→ Exercise brief
Go to the line in the entries below that holds "Definition release (l" and repeat exactly from there through the line that holds "(** The two", inclusive.

[[ Data to examine, beginning ]]

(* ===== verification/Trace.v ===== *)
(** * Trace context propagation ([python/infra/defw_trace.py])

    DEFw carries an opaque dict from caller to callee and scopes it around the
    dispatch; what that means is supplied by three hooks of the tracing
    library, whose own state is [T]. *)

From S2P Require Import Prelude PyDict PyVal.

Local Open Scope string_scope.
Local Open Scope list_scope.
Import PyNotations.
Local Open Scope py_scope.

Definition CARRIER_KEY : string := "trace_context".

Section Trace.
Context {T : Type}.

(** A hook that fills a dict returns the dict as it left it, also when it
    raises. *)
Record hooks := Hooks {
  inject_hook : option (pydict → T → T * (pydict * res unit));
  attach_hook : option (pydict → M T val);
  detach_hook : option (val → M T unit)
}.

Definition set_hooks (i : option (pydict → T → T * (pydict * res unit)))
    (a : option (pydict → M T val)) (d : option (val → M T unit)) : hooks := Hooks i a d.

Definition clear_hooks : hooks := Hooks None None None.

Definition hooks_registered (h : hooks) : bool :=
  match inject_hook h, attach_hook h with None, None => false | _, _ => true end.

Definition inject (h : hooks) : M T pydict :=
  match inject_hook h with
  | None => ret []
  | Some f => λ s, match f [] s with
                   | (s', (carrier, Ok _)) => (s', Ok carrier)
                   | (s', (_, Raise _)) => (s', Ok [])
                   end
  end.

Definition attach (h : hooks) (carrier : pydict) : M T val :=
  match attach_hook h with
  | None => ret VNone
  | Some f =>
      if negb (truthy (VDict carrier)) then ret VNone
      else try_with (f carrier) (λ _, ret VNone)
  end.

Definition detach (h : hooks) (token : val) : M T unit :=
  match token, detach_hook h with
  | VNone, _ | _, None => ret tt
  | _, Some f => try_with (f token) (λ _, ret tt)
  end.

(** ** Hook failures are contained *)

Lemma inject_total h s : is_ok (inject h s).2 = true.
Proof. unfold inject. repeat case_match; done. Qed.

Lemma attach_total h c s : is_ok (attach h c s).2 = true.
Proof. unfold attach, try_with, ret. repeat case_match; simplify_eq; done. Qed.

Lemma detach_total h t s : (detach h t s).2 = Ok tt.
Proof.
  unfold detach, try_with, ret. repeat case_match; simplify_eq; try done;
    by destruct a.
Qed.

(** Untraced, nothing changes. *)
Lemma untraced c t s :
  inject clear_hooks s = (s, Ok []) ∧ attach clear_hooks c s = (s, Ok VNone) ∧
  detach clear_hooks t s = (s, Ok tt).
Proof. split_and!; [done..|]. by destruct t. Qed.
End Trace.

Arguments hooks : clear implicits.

[[ Data to examine, end ]]
[[ Data to examine, beginning ]]

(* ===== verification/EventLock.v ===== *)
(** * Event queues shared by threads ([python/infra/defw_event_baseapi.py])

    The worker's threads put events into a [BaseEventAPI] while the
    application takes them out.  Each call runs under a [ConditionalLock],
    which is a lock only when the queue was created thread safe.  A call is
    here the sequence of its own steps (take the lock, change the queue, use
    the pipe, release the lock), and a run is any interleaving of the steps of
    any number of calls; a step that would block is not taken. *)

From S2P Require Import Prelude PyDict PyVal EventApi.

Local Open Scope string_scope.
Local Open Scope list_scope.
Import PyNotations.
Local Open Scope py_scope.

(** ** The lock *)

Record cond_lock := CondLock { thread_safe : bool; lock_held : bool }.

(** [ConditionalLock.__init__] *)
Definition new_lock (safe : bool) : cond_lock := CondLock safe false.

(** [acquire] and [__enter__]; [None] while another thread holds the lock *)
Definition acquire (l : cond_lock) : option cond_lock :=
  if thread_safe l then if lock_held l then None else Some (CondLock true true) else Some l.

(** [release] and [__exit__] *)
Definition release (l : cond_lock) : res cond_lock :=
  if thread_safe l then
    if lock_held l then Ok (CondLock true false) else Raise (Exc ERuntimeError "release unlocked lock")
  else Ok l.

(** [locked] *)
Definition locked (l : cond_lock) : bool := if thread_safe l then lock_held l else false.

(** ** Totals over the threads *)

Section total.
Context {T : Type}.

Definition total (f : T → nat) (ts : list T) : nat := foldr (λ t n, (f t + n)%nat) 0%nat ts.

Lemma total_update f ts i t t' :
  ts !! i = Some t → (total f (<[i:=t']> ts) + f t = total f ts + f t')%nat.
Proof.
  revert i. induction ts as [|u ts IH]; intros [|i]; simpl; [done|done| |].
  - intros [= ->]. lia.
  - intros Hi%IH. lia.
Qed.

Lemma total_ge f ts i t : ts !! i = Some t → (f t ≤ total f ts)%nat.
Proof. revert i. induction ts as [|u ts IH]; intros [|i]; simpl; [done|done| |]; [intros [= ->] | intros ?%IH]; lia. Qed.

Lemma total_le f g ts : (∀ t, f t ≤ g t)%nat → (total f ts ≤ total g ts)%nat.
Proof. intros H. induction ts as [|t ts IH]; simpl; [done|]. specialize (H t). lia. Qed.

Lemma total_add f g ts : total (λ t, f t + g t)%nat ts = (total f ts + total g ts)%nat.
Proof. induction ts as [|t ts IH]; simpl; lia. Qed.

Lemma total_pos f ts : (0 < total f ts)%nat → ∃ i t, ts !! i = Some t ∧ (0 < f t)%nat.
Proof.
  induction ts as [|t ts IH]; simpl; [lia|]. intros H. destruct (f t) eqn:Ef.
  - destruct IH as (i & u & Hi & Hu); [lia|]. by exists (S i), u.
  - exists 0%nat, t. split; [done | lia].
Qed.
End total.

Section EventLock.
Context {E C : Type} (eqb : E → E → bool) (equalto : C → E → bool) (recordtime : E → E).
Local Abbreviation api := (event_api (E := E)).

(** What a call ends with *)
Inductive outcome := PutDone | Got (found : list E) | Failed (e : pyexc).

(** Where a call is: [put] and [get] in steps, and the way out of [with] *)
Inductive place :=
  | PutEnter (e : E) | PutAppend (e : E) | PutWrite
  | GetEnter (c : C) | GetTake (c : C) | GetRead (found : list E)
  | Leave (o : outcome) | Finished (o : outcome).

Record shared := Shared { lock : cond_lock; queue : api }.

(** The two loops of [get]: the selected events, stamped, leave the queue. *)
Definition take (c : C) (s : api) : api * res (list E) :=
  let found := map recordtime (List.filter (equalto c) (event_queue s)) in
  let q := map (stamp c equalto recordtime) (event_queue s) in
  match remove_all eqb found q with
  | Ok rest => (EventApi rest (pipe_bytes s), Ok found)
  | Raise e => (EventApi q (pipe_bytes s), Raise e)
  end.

[[ Data to examine, end ]]

→ Exercise output
Definition release (l : cond_lock) : res cond_lock :=
  if thread_safe l then
    if lock_held l then Ok (CondLock true false) else Raise (Exc ERuntimeError "release unlocked lock")
  else Ok l.

(** [locked] *)
Definition locked (l : cond_lock) : bool := if thread_safe l then lock_held l else false.

(** ** Totals over the threads *)

Section total.
Context {T : Type}.

Definition total (f : T → nat) (ts : list T) : nat := foldr (λ t n, (f t + n)%nat) 0%nat ts.

Lemma total_update f ts i t t' :
  ts !! i = Some t → (total f (<[i:=t']> ts) + f t = total f ts + f t')%nat.
Proof.
  revert i. induction ts as [|u ts IH]; intros [|i]; simpl; [done|done| |].
  - intros [= ->]. lia.
  - intros Hi%IH. lia.
Qed.

Lemma total_ge f ts i t : ts !! i = Some t → (f t ≤ total f ts)%nat.
Proof. revert i. induction ts as [|u ts IH]; intros [|i]; simpl; [done|done| |]; [intros [= ->] | intros ?%IH]; lia. Qed.

Lemma total_le f g ts : (∀ t, f t ≤ g t)%nat → (total f ts ≤ total g ts)%nat.
Proof. intros H. induction ts as [|t ts IH]; simpl; [done|]. specialize (H t). lia. Qed.

Lemma total_add f g ts : total (λ t, f t + g t)%nat ts = (total f ts + total g ts)%nat.
Proof. induction ts as [|t ts IH]; simpl; lia. Qed.

Lemma total_pos f ts : (0 < total f ts)%nat → ∃ i t, ts !! i = Some t ∧ (0 < f t)%nat.
Proof.
  induction ts as [|t ts IH]; simpl; [lia|]. intros H. destruct (f t) eqn:Ef.
  - destruct IH as (i & u & Hi & Hu); [lia|]. by exists (S i), u.
  - exists 0%nat, t. split; [done | lia].
Qed.
End total.

Section EventLock.
Context {E C : Type} (eqb : E → E → bool) (equalto : C → E → bool) (recordtime : E → E).
Local Abbreviation api := (event_api (E := E)).

(** What a call ends with *)
Inductive outcome := PutDone | Got (found : list E) | Failed (e : pyexc).

(** Where a call is: [put] and [get] in steps, and the way out of [with] *)
Inductive place :=
  | PutEnter (e : E) | PutAppend (e : E) | PutWrite
  | GetEnter (c : C) | GetTake (c : C) | GetRead (found : list E)
  | Leave (o : outcome) | Finished (o : outcome).

Record shared := Shared { lock : cond_lock; queue : api }.

(** The two loops of [get]: the selected events, stamped, leave the queue. *)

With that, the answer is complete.